Caso Banco Master

Advogado deixa defesa de Vorcaro em meio a investigações

Saída de Warde da equipe jurídica ocorre em um dos momentos mais sensíveis do processo no STF

Daniel Vorcaro figura central da investigação da Operação Compliance Zero e alvo de medidas da Polícia Federal e do STF no caso do Banco Master.. - Imagem: Divulgação/Banco Master.
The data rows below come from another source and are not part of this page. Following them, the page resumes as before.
(** A descriptor becomes live. *)
Lemma inv_begin n s p b slot :
  net_inv n s → n + 1 < 2 ^ 32 → p ≠ 0 → p ∉ net_buffer_registry s → buffer_ok b →
  is_terminal b = false → nb_refcount b = 1 →
  find_slot 0 (net_buffer_registry s) = Some slot →
  let s1 := write_buf s p b in
  let s2 := s1 <| net_buffer_registry ::= λ l, <[slot := p]> l |> in
  let s3 := count s2 (set ns_active_buffers (λ n, n +w 1)) in
  let s4 := count s3 (set ns_allocations (λ n, n +w 1)) in
  net_inv (n + 1)
    (if ns_active_buffers (net_buffer_stats s4) >? ns_peak_buffers (net_buffer_stats s4)
     then count s4 (λ st, st <| ns_peak_buffers := ns_active_buffers st |>) else s4).
Proof.
  intros [Hi Hl Hn Hb Hs] Hlt Hp Hni Hok Ht Hr Hslot.
  pose proof (live_insert _ _ p (find_slot_Some _ _ _ Hslot) Hp) as HL.
  assert (∀ q, q ∈ live (net_buffer_registry s) → buf (write_buf s p b) q = buf s q) as Hq.
  { intros q [_ Hin]%elem_of_live. rewrite buf_write, decide_False; [done|]. congruence. }
  assert (buf (write_buf s p b) p = b) as Hbp by (rewrite buf_write, decide_True; done).
  assert (p ∉ live (net_buffer_registry s)) as Hnl by (by intros [_ ?]%elem_of_live).
  assert (done_ b = 0) as Hd by (unfold done_; by rewrite Ht).
  intros s1 s2 s3 s4. fold s1 in Hq, Hbp. destruct Hs as [A1 A2 A3 A4 A5 A6 A7 A8 A9 A10 A11 A12].
  set (L := live (net_buffer_registry s)) in *. set (L' := live (<[slot := p]> _)) in *.
  assert (Z.of_nat (length L') = Z.of_nat (length L) + 1) as HlL by (rewrite HL; cbn; lia).
  assert (∀ g, sum (λ q, g (buf s1 q)) L' = g b + sum (λ q, g (buf s q)) L) as HS.
  { intros g. rewrite (sum_perm _ _ _ HL). cbn. rewrite Hbp. f_equal.
    apply sum_ext. intros q Hin. by rewrite Hq. }
  assert (stats_ok (n + 1) (buf s1) L' ((net_buffer_stats s4) <| ns_peak_buffers :=
    Z.max (ns_active_buffers (net_buffer_stats s4)) (ns_peak_buffers (net_buffer_stats s4)) |>))
    as Hst.
  { pose proof (HS done_) as S1. pose proof (HS nb_refcount) as S2.
    change (net_buffer_stats s4) with (set ns_allocations (λ n, n +w 1)
      (set ns_active_buffers (λ n, n +w 1) (net_buffer_stats s))).
    clearbody s1 L L'. destruct (net_buffer_stats s). cbn in A1, A2, A3, A4, A5, A6, A7, A8, A9, A10, A11, A12.
    split; net_cbn; rewrite ?u32_small by lia; lia. }
  assert (NoDup L' ∧ ∀ q, q ∈ L' → buffer_ok (buf s1 q)) as [Hn' Hb'].
  { split; [rewrite HL; by apply NoDup_cons|]. intros q Hin. rewrite HL in Hin.
    apply elem_of_cons in Hin as [-> |Hin]; [by rewrite Hbp|]. rewrite Hq by done. by apply Hb. }
  assert (length (<[slot := p]> (net_buffer_registry s)) = Z.to_nat NET_BUFFER_TRACKING_CAPACITY)
    as Hl' by (by rewrite length_insert).
  destruct (Z.gtb_spec (ns_active_buffers (net_buffer_stats s4)) (ns_peak_buffers (net_buffer_stats s4))).
  - rewrite Z.max_l in Hst by lia. by split.
  - rewrite Z.max_r in Hst by lia. by split.
Qed.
Erika Osti Publicado em 22/01/2026, às 14h41

O advogado Walfrido Warde anunciou nesta quarta-feira (21), que deixou a equipe de defesa do empresário Daniel Vorcaro, controlador do Banco Master, que enfrenta uma das maiores investigações de supostas fraudes financeiras do país. A mudança na defesa ocorre quando a Operação Compliance Zero, conduzida pela Polícia Federal, entra em uma fase mais intensa de apurações e amplia o escrutínio sobre supostas irregularidades que envolvem a emissão de títulos de crédito falsos e outros crimes financeiros. 

Warde, advogado com destaque no cenário jurídico empresarial, integrava a defesa de Vorcaro em um processo que corre no Supremo Tribunal Federal (STF). A saída foi confirmada por meio do blog da jornalista Andréa Sadi, no entanto, o advogado não respondeu às solicitações de esclarecimento sobre os motivos do desligamento.

A defesa de Vorcaro emitiu nota negando com veemência que haja qualquer negociação ou proposta de delação premiada, hipótese que ganhou força nos últimos dias após a saída de Warde, que já se manifestou publicamente contra o uso desse instrumento jurídico. Segundo os advogados, não existe tratativa formal ou informal relacionada a acordos de colaboração com as autoridades. No comunicado, a defesa reafirma a inocência de Vorcaro e diz que ele “segue exercendo plenamente seu direito de defesa, colaborando com as autoridades dentro dos limites legais e confia no esclarecimento dos fatos por meio dos instrumentos regulares do devido processo legal”.

A mudança ocorreu em um momento delicado para o empresário. No último dia 14, a Polícia Federal deflagrou a segunda fase da Operação Compliance Zero, cumprindo mandados de busca e apreensão em endereços ligados ao dono do Banco Master e parceiros em São Paulo e outros estados. A investigação apura organização criminosa, gestão fraudulenta de instituição financeira, manipulação de mercado e lavagem de dinheiro. Também houve sequestro e bloqueio de bens e valores que, juntos, ultrapassam R$ 5,7 bilhões, conforme determinações judiciais expedidas pelo STF. 

O caso Banco Master ganhou grande repercussão desde que, em novembro de 2025, o Banco Central decretou a liquidação extrajudicial da instituição após identificar uma crise de liquidez e indícios de irregularidades financeiras. Na ocasião, Vorcaro foi preso no Aeroporto de Guarulhos enquanto tentava embarcar para o exterior, mas foi solto no mesmo mês e passou a responder à investigação em liberdade, sob uso de tornozeleira eletrônica. 

A mudança na defesa jurídica de Vorcaro ocorre em um momento em que as investigações no STF avançam, com novos elementos coletados pela Polícia Federal e fiscalização rigorosa das autoridades sobre a atuação do banco e seus executivos. Analistas e operadores do mercado observam os desdobramentos com atenção, pois o caso envolve reflexos importantes tanto no sistema financeiro quanto na confiança dos investidores e dos clientes da instituição.